━━━━━ GIVEN RECORDS
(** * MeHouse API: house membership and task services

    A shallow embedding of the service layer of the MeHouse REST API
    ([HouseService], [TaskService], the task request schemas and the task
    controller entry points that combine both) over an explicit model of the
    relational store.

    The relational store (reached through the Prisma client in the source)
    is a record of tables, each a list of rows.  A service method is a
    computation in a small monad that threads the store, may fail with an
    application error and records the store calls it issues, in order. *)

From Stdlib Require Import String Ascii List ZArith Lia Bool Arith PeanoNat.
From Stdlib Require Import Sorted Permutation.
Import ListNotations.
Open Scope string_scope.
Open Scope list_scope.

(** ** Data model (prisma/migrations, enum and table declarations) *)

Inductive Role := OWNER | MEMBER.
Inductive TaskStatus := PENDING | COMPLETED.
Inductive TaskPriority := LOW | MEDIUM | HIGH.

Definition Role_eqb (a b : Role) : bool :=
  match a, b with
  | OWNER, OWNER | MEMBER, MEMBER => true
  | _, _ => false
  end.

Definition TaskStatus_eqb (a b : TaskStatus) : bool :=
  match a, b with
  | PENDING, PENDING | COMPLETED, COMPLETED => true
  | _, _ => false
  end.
━━━━━━━━━━
━━━━━ GIVEN RECORDS
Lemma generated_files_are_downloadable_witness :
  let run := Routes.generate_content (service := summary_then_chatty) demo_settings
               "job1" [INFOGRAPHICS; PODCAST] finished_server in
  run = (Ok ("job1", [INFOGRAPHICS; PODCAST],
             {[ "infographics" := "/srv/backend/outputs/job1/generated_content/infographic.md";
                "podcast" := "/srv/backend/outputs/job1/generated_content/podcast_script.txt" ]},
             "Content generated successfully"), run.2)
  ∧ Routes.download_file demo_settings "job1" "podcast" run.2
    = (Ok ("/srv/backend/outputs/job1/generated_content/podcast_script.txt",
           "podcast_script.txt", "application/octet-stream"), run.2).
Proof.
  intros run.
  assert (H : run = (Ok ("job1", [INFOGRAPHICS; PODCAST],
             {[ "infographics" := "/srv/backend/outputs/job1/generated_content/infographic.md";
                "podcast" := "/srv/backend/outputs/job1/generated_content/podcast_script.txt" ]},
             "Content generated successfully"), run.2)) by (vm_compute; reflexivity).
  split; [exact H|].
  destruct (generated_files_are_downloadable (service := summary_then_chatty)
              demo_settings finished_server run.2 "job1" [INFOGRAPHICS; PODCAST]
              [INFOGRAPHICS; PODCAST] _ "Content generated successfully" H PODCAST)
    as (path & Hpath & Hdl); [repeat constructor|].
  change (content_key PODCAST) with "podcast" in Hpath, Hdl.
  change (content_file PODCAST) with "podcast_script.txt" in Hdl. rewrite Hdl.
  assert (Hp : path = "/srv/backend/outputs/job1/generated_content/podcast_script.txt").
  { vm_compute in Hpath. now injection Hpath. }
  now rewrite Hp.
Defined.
━━━━━━━━━━
━━━━━ GIVEN RECORDS
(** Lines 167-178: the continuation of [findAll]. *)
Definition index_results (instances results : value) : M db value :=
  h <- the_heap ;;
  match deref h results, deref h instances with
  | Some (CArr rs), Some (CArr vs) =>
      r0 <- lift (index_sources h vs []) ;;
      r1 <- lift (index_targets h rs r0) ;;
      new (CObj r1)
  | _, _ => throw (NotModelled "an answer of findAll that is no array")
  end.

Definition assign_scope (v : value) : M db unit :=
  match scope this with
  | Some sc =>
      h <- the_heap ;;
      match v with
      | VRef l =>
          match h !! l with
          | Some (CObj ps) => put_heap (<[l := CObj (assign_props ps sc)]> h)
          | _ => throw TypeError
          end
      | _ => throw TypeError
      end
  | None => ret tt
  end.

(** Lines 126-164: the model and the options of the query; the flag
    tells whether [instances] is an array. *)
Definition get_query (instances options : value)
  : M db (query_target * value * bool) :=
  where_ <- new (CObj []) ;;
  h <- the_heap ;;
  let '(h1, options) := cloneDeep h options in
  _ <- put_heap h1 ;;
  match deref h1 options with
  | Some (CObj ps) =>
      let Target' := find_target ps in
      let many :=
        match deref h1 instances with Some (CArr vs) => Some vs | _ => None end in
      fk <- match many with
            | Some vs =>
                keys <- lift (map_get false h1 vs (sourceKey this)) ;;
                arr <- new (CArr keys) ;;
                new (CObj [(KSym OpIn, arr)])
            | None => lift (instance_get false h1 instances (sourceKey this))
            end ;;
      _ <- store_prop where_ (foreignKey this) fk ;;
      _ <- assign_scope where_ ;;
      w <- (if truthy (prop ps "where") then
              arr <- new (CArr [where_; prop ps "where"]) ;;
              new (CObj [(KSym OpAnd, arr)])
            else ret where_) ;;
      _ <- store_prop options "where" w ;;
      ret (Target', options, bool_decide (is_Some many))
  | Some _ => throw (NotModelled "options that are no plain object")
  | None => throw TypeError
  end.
━━━━━━━━━━
◆ WORK TASK
Say how many lines of the material hold the string "sourceKey", giving the number alone.

◆ ANSWER TO THE PROBLEM
2